U.S. dialogue Experts: Nostra Aetate still “critical to us”

U.S. Envoys Ira Forman and Arsalan Suleman at Vatican Radio

(Vatican Radio) Rome’s Pontifical Gregorian University was host this week to a major international conference marking the 50th Anniversary of the II Vatican Council’s Declaration, Nostra aetate, on the relation of the Catholic Church to non-Christian religions.

Nostra aetate made earthquakes at the time of its promulgation: the document continues to be the focus of intense debate among Catholics, who, a half-century later, continue in their efforts together to understand the practical and theological significance of the call of the Fathers of the II Vatican Council, who taught in Nostra aetate, “The Church, therefore, exhorts her sons, that through dialogue and collaboration with the followers of other religions, carried out with prudence and love and in witness to the Christian faith and life, they recognize, preserve and promote the good things, spiritual and moral, as well as the socio-cultural values found among these men.”

One certainty emerged from the conference at the Gregorian, however: the Catholic Church has been, and shall continue to be engaged with persons of other religious traditions, in a dialogue aimed at achieving deeper mutual understanding and greater respect, as well as developing a spirit of practical cooperation in areas of shared interest and common concern. This “irreversible commitment” on the part of the Church to interreligious dialogue has seen particular progress with partners from the worldwide Jewish and Muslim communities, even as the Church’s renewed commitment to engagement and dialogue has also served as a catalyst for conversations and cooperation across cultural, national and political lines.

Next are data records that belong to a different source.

Lemma bounded_canonical m e :
  bounded prec emax m e = true ->
  fexp (Zpos (digits2_pos m) + e) = e /\ e <= emax - prec /\
  Zpos m < 2 ^ prec /\ emin <= e /\ (emin < e -> 2 ^ (prec - 1) <= Zpos m).
Proof.
  unfold bounded, canonical_mantissa. intros H.
  apply andb_prop in H as [H1 H2]. apply Z.eqb_eq in H1. apply Z.leb_le in H2.
  pose proof (digits2_pos_bounds m) as [Dlo Dhi].
  split; [exact H1|]. split; [exact H2|].
  assert (Hd : Zpos (digits2_pos m) <= prec) by (unfold SpecFloat.fexp in H1; lia).
  split; [|split].
  - assert (2 ^ Zpos (digits2_pos m) <= 2 ^ prec) by (apply Z.pow_le_mono_r; lia). lia.
  - unfold SpecFloat.fexp in H1. lia.
  - intros He. assert (Zpos (digits2_pos m) = prec) by (unfold SpecFloat.fexp in H1; lia).
    replace (prec - 1) with (Zpos (digits2_pos m) - 1) by lia. exact Dlo.
Qed.

(** Among the floats of the format, a smaller exponent is a smaller
    magnitude. *)
Lemma magnitude_order m1 e1 m2 e2 :
  bounded prec emax m1 e1 = true -> bounded prec emax m2 e2 = true ->
  e1 < e2 ->
  (inject_Z (Zpos m1) * pow2 e1 < inject_Z (Zpos m2) * pow2 e2)%Q.
Proof.
  intros B1 B2 He.
  destruct (bounded_canonical _ _ B1) as (_ & _ & H1 & Hmin & _).
  destruct (bounded_canonical _ _ B2) as (_ & _ & _ & _ & H2).
  specialize (H2 ltac:(lia)).
  pose proof (inject_Z_lt_pow2 _ prec ltac:(lia) H1) as Q1.
  pose proof (inject_Z_ge_pow2 _ (prec - 1) ltac:(lia) H2) as Q2.
  pose proof (Qscale_lt _ _ _ (pow2_pos e1) Q1) as Q3.
  pose proof (Qscale_le _ _ _ (pow2_pos e2) Q2) as Q4.
  rewrite <- pow2_add in Q3, Q4.
  assert (pow2 (prec + e1) <= pow2 (prec - 1 + e2))%Q by (apply pow2_le; lia).
  lra.
Qed.

Lemma mantissa_order m1 m2 e :
  ((inject_Z (Zpos m1) * pow2 e ?= inject_Z (Zpos m2) * pow2 e)%Q
   = Pos.compare_cont Eq m1 m2).
Proof.
  change (Pos.compare_cont Eq m1 m2) with (Zpos m1 ?= Zpos m2).
  pose proof (pow2_pos e) as Hp.
  destruct (Z.compare_spec (Zpos m1) (Zpos m2)) as [E|L|G].
  - apply Qcompare_eq. rewrite E. reflexivity.
  - apply Qcompare_lt, Qscale_lt; [exact Hp|]. rewrite <- Zlt_Qlt. exact L.
  - apply Qcompare_gt, Qscale_lt; [exact Hp|]. rewrite <- Zlt_Qlt. exact G.
Qed.

Lemma magnitude_pos m e : (0 < inject_Z (Zpos m) * pow2 e)%Q.
Proof.
  apply Qmult_lt_0_compat; [|apply pow2_pos].
  change 0%Q with (inject_Z 0). rewrite <- Zlt_Qlt. lia.
Qed.

(** On the finite floats of the format the comparison is the order of
    the rationals they stand for. *)
Lemma SFcompare_spec x y :
  fin x -> fin y -> SFcompare x y = Some (valq x ?= valq y)%Q.
Proof.
  intros [Vx Fx] [Vy Fy].
  destruct x as [sx|sx| |sx mx ex]; try discriminate Fx;
    destruct y as [sy|sy| |sy my ey]; try discriminate Fy;
    cbn [SFcompare valid_binary] in *.
  - reflexivity.
  - pose proof (magnitude_pos my ey) as Hy. f_equal. symmetry.
    destruct sy; cbn [valq]; [apply Qcompare_gt|apply Qcompare_lt]; lra.
  - pose proof (magnitude_pos mx ex) as Hx. f_equal. symmetry.
    destruct sx; cbn [valq]; [apply Qcompare_lt|apply Qcompare_gt]; lra.
  - pose proof (magnitude_pos mx ex) as Hx.
    pose proof (magnitude_pos my ey) as Hy. f_equal. symmetry.
    destruct sx, sy; cbn [valq].
    + destruct (Z.compare_spec ex ey) as [E|L|G].
      * subst ey. rewrite <- (mantissa_order mx my ex).
        destruct (Qcompare_spec (inject_Z (Zpos mx) * pow2 ex) (inject_Z (Zpos my) * pow2 ex))
          as [E|L|G]; cbn [CompOpp].
        -- apply Qcompare_eq. lra.
        -- apply Qcompare_gt. lra.
        -- apply Qcompare_lt. lra.
      * pose proof (magnitude_order _ _ _ _ Vx Vy L). apply Qcompare_gt. lra.
      * pose proof (magnitude_order _ _ _ _ Vy Vx G). apply Qcompare_lt. lra.
    + apply Qcompare_lt. lra.
    + apply Qcompare_gt. lra.
    + destruct (Z.compare_spec ex ey) as [E|L|G].
      * subst ey. apply mantissa_order.
      * pose proof (magnitude_order _ _ _ _ Vx Vy L). apply Qcompare_lt. lra.
      * pose proof (magnitude_order _ _ _ _ Vy Vx G). apply Qcompare_gt. lra.
Qed.

Lemma SFltb_spec x y :
  fin x -> fin y -> (SFltb x y = true <-> (valq x < valq y)%Q).
Proof.
  intros Hx Hy. unfold SFltb. rewrite (SFcompare_spec x y Hx Hy).
  rewrite Qlt_alt. destruct (valq x ?= valq y)%Q; split; congruence.
Qed.

Lemma SFleb_spec x y :
  fin x -> fin y -> (SFleb x y = true <-> (valq x <= valq y)%Q).
Proof.
  intros Hx Hy. unfold SFleb. rewrite (SFcompare_spec x y Hx Hy).
  rewrite Qle_alt. destruct (valq x ?= valq y)%Q; split; congruence.
Qed.

Lemma SFltb_false x y :
  fin x -> fin y -> SFltb x y = false -> (valq y <= valq x)%Q.
Proof.
  intros Hx Hy H. destruct (Qlt_le_dec (valq x) (valq y)) as [L|L]; [|exact L].
  apply (SFltb_spec x y Hx Hy) in L. congruence.
Qed.

Lemma SFleb_false x y :
  fin x -> fin y -> SFleb x y = false -> (valq y < valq x)%Q.
Proof.
  intros Hx Hy H. destruct (Qlt_le_dec (valq y) (valq x)) as [L|L]; [exact L|].
  apply (SFleb_spec x y Hx Hy) in L. congruence.
Qed.

End Order.

(** ** Division *)

(** The location that the division computes from the remainder [k] of a
    division by [nb] is the position of [k / nb] in the unit interval. *)
Lemma new_location_spec nb k f :
  0 < nb -> 0 <= k < nb -> (f * inject_Z nb == inject_Z k)%Q ->
  locq f (new_location nb k).
Proof.
  intros Hnb Hk Hf.
  assert (Hn : (0 < inject_Z nb)%Q)
    by (change 0%Q with (inject_Z 0); rewrite <- Zlt_Qlt; lia).
  assert (Hcmp : forall c, (2 * k ?= nb) = c ->
            match c with
            | Lt => (f < 1 # 2)%Q | Eq => (f == 1 # 2)%Q | Gt => ((1 # 2) < f)%Q
            end).
  { intros c Hc.
    assert (H2 : (2 * f * inject_Z nb == inject_Z (2 * k))%Q).
    { rewrite inject_Z_mult. change (inject_Z 2) with 2%Q. rewrite <- Hf. ring. }
    destruct c.
    - apply Z.compare_eq in Hc. rewrite Hc in H2. nra.
    - assert (inject_Z (2 * k) < inject_Z nb)%Q
        by (rewrite <- Zlt_Qlt; apply Z.compare_lt_iff; exact Hc). nra.
    - assert (inject_Z nb < inject_Z (2 * k))%Q
        by (rewrite <- Zlt_Qlt; apply Z.compare_gt_iff; exact Hc). nra. }
  assert (Hf0 : k = 0 -> (f == 0)%Q).
  { intros ->. change (inject_Z 0) with 0%Q in Hf. nra. }
  assert (Hfpos : k <> 0 -> (0 < f)%Q).
  { intros Hne. assert (0 < inject_Z k)%Q
      by (change 0%Q with (inject_Z 0); rewrite <- Zlt_Qlt; lia). nra. }
  assert (Hf1 : (f < 1)%Q).
  { assert (inject_Z k < inject_Z nb)%Q by (rewrite <- Zlt_Qlt; lia). nra. }
  unfold new_location.
  destruct (Z.even nb) eqn:Ev.
  - unfold new_location_even. destruct (Z.eqb_spec k 0) as [E|E].
    + cbn [locq]. exact (Hf0 E).
    + specialize (Hfpos E). pose proof (Hcmp _ eq_refl) as H.
      destruct (2 * k ?= nb); cbn [locq]; lra.
  - unfold new_location_odd. destruct (Z.eqb_spec k 0) as [E|E].
    + cbn [locq]. exact (Hf0 E).
    + specialize (Hfpos E). pose proof (Hcmp _ eq_refl) as H.
      assert (Hodd : Z.odd nb = true) by (rewrite <- Z.negb_even, Ev; reflexivity).
      apply Z.odd_spec in Hodd as [h Hh].
      destruct (Z.compare_spec (2 * k + 1) nb) as [C|C|C];
        destruct (Z.compare_spec (2 * k) nb) as [C'|C'|C']; try lia;
        cbn [locq]; lra.
Qed.

Section Division.

Variables prec emax : Z.
Hypothesis Hprec : 0 < prec.
Hypothesis Hemax : prec < emax.

Local Abbreviation fexp := (fexp prec emax).
Local Abbreviation emin := (emin prec emax).
Local Abbreviation fin := (fin prec emax).

(** Division of two finite non-zero floats whose exact quotient has a
    magnitude [t] in the normal range, between [2^klo] and [2^k]: a
    finite float whose magnitude is within half a unit in the last
    place of [t]. *)
Lemma SFdiv_spec sx mx ex sy my ey t k klo :
  (t * (inject_Z (Zpos my) * pow2 ey) == inject_Z (Zpos mx) * pow2 ex)%Q ->
  (pow2 klo <= t < pow2 k)%Q -> emin + prec <= klo -> k < emax ->
  exists r,
    fin (SFdiv prec emax (S754_finite sx mx ex) (S754_finite sy my ey)) /\
    (valq (SFdiv prec emax (S754_finite sx mx ex) (S754_finite sy my ey))
       == signed (xorb sx sy) r)%Q /\
    (t - pow2 (fexp k - 1) <= r <= t + pow2 (fexp k - 1))%Q.
Proof.
  intros Ht [Hlo Hhi] Hklo Hk.
  cbn [SFdiv]. unfold SFdiv_core_binary. cbv zeta.
  set (m1 := Zpos mx). set (m2 := Zpos my).
  destruct (Zdigits2_bounds m1 ltac:(unfold m1; lia)) as (Hd1 & L1 & U1).
  destruct (Zdigits2_bounds m2 ltac:(unfold m2; lia)) as (Hd2 & L2 & U2).
  set (d1 := Zdigits2 m1) in *. set (d2 := Zdigits2 m2) in *.
  set (D := d1 + ex - (d2 + ey)).
  set (e' := Z.min (fexp D) (ex - ey)).
  set (s := ex - ey - e').
  pose proof (pow2_pos klo) as Hpk.
  (* the magnitude of the quotient *)
  assert (HD : klo <= D).
  { assert (HA : (pow2 (d2 - 1 + ey) <= inject_Z m2 * pow2 ey)%Q).
    { rewrite pow2_add. apply Qscale_le; [apply pow2_pos|].
      apply inject_Z_ge_pow2; [lia|exact L2]. }
    assert (HB : (inject_Z m1 * pow2 ex < pow2 (d1 + ex))%Q).
    { rewrite pow2_add. apply Qscale_lt; [apply pow2_pos|].
      apply inject_Z_lt_pow2; [lia|exact U1]. }
    pose proof (pow2_pos (d2 - 1 + ey)) as HA0.
    assert (HC : (pow2 klo * pow2 (d2 - 1 + ey) < pow2 (d1 + ex))%Q).
    { fold m1 m2 in Ht. nra. }
    rewrite <- pow2_add in HC. apply pow2_lt_inv in HC. unfold D. lia. }
  assert (HfD : fexp D = D - prec) by (unfold SpecFloat.fexp; lia).
  assert (He' : e' <= D - prec) by (unfold e'; lia).
  assert (Hs : 0 <= s /\ d2 - d1 + prec <= s) by (unfold s, e', D in *; lia).
  set (m' := m1 * 2 ^ s).
  assert (Hm' : match s with Zpos _ => Z.shiftl m1 s | Z0 => m1 | Zneg _ => 0 end = m').
  { unfold m'. destruct s as [|p|p] eqn:Es; [cbn; lia| |lia].
    rewrite Z.shiftl_mul_pow2; lia. }
  rewrite Hm'.
  pose proof (Z_div_mod m' m2 ltac:(unfold m2; lia)) as Hdiv.
  destruct (Z.div_eucl m' m2) as [q r]. destruct Hdiv as [Hqr Hr].
  assert (Hps : 0 < 2 ^ s) by (apply Z.pow_pos_nonneg; lia).
  (* the quotient has enough digits *)
  set (n0 := d1 - 1 + s - d2).
  assert (Hq : 2 ^ n0 <= q).
  { assert (Hm'lo : 2 ^ (d1 - 1) * 2 ^ s <= m') by (unfold m'; nia).
    rewrite <- Z.pow_add_r in Hm'lo by lia.
    assert (Hn0 : 2 ^ (d1 - 1 + s) = 2 ^ n0 * 2 ^ d2).
    { rewrite <- Z.pow_add_r by (unfold n0; lia). f_equal. unfold n0. lia. }
    assert (0 < 2 ^ n0) by (apply Z.pow_pos_nonneg; unfold n0; lia).
    nia. }
  assert (Hqpos : 0 < q).
  { assert (0 < 2 ^ n0) by (apply Z.pow_pos_nonneg; unfold n0; lia). lia. }
  assert (Hdq : D <= Zdigits2 q + e').
  { destruct (Zdigits2_bounds q Hqpos) as (_ & _ & Uq).
    assert (n0 < Zdigits2 q).
    { destruct (Z_lt_le_dec n0 (Zdigits2 q)) as [H|H]; [exact H|].
      assert (2 ^ Zdigits2 q <= 2 ^ n0) by (apply Z.pow_le_mono_r; lia). lia. }
    unfold n0, s, D in *. lia. }
  assert (Hfexp : e' <= fexp (Zdigits2 q + e')).
  { pose proof (fexp_mono prec emax D (Zdigits2 q + e') Hdq). lia. }
  (* the location of the rest *)
  assert (Hloc : locq (t * pow2 (- e') - inject_Z q) (new_location m2 r)).
  { apply new_location_spec; [unfold m2; lia|exact Hr|].
    assert (Hm2 : (0 < inject_Z m2)%Q)
      by (change 0%Q with (inject_Z 0); rewrite <- Zlt_Qlt; unfold m2; lia).
    assert (E1 : (t * pow2 (- e') * inject_Z m2 == inject_Z m')%Q).
    { unfold m'. rewrite inject_Z_mult, pow2_Z by lia.
      assert (E2 : (t * inject_Z m2 == inject_Z m1 * pow2 (ex - ey))%Q).
      { replace (ex - ey) with (ex + - ey) by lia. rewrite pow2_add.
        pose proof (pow2_cancel (t * inject_Z m2) (- ey)) as Hc.
        replace (- - ey) with ey in Hc by lia.
        rewrite <- Hc.
        setoid_replace (t * inject_Z m2 * pow2 ey)%Q
          with (t * (inject_Z m2 * pow2 ey))%Q using relation Qeq by ring.
        fold m1 m2 in Ht. rewrite Ht. ring. }
      setoid_replace (t * pow2 (- e') * inject_Z m2)%Q
        with (t * inject_Z m2 * pow2 (- e'))%Q using relation Qeq by ring.
      rewrite E2, <- Qmult_assoc, <- pow2_add.
      replace (ex - ey + - e') with s by (unfold s; lia). reflexivity. }
    rewrite Hqr in E1. rewrite inject_Z_plus, inject_Z_mult in E1.
    setoid_replace ((t * pow2 (- e') - inject_Z q) * inject_Z m2)%Q
      with (t * pow2 (- e') * inject_Z m2 - inject_Z m2 * inject_Z q)%Q using relation Qeq by ring.
    rewrite E1. ring. }
  destruct (binary_round_aux_spec prec emax Hprec Hemax (xorb sx sy) q e'
              (new_location m2 r) t k Hqpos Hloc Hfexp Hhi Hk)
    as (rr & H1 & H2 & H3 & _ & H5 & _).
  exists rr. split; [split; assumption|]. split; assumption.
Qed.

End Division.

(** * The period estimate over the clock's range *)

(** ** Binary32 and binary64 *)

Ltac eval_pow2 :=
  repeat match goal with
  | |- context [pow2 ?k] =>
      let v := eval vm_compute in (pow2 k) in change (pow2 k) with v
  | H : context [pow2 ?k] |- _ =>
      let v := eval vm_compute in (pow2 k) in change (pow2 k) with v in H
  end.

Lemma prec32 : 0 < F32.prec.
Proof. reflexivity. Qed.

Lemma emax32 : F32.prec < F32.emax.
Proof. reflexivity. Qed.

Lemma prec64 : 0 < F64.prec.
Proof. reflexivity. Qed.

Lemma emax64 : F64.prec < F64.emax.
Proof. reflexivity. Qed.

Lemma F32_sub_spec x y k :
  fin32 x -> fin32 y ->
  (- pow2 k < valq x - valq y < pow2 k)%Q -> k < F32.emax ->
  fin32 (F32.sub x y) /\
  (valq x - valq y - pow2 (SpecFloat.fexp F32.prec F32.emax k - 1)
     <= valq (F32.sub x y)
     <= valq x - valq y + pow2 (SpecFloat.fexp F32.prec F32.emax k - 1))%Q.
Proof. apply (SFsub_spec F32.prec F32.emax prec32 emax32). Qed.

Lemma F32_add_spec x y k :
  fin32 x -> fin32 y ->
  (- pow2 k < valq x + valq y < pow2 k)%Q -> k < F32.emax ->
  fin32 (F32.add x y) /\
  (valq x + valq y - pow2 (SpecFloat.fexp F32.prec F32.emax k - 1)
     <= valq (F32.add x y)
     <= valq x + valq y + pow2 (SpecFloat.fexp F32.prec F32.emax k - 1))%Q /\
  ((0 <= valq x + valq y)%Q -> (0 <= valq (F32.add x y))%Q).
Proof. apply (SFadd_spec F32.prec F32.emax prec32 emax32). Qed.

Lemma F32_gtb_true x y : fin32 x -> fin32 y -> F32.gtb x y = true -> (valq y < valq x)%Q.
Proof. intros Hx Hy H. apply (SFltb_spec F32.prec F32.emax prec32 y x Hy Hx), H. Qed.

Actively involved in promoting interreligious understanding and cooperation around the world, the US Department of State sent two representatives to take part in the conference at the Gregorian University: Acting U.S. Envoy to the Organization of Islamic Cooperation, Arsalan Suleman; and Special Envoy to Monitor and Combat Anti-Semitism, Ira Forman. They visited the studios of Vatican Radio to speak about their work and the ways Nostra aetate U.S..

Suleman focuses on human rights policy for the Middle East, North Africa, and South and Central Asia, as well as issues of freedom of expression and freedom of religion. In his engagement with the OIC, his focus is with governments and civil society in partnership-building efforts in a range of areas including education, entrepreneurship, health, and science and technology. “It’s really about finding the shared values and working together to address shared challenges – and the ‘action’ part of it is extremely important, because in this day and age, religions – people of different faiths, different cultures are in constant communication and contact,” he said, offering a specific example in the intense increase in – often forced – migration.

Forman told Vatican Radio that Nostra aetate has contributed to a broadening of understanding concerning the universal and urgent nature of rights to religious expression and the threats to those rights. “Central to that notion, is that anti-Semitism is not a Jewish issue: it is a human rights issue, in exactly the same way that persecution of Christians in [various] parts of the world is not a Christian issue, not a Catholic Church issue, it is a human rights issue,” he explained. “It is incumbent upon all of us, when we see that type of bias – even if we cannot physically help – to speak out and condemn it, so those who are perpetrating it are isolated,” Forman continued. “That,” he said, “is why I think Nostra aetate here in this time is so critical to us: because it reminds us that we are all essentially our brothers’ keepers.”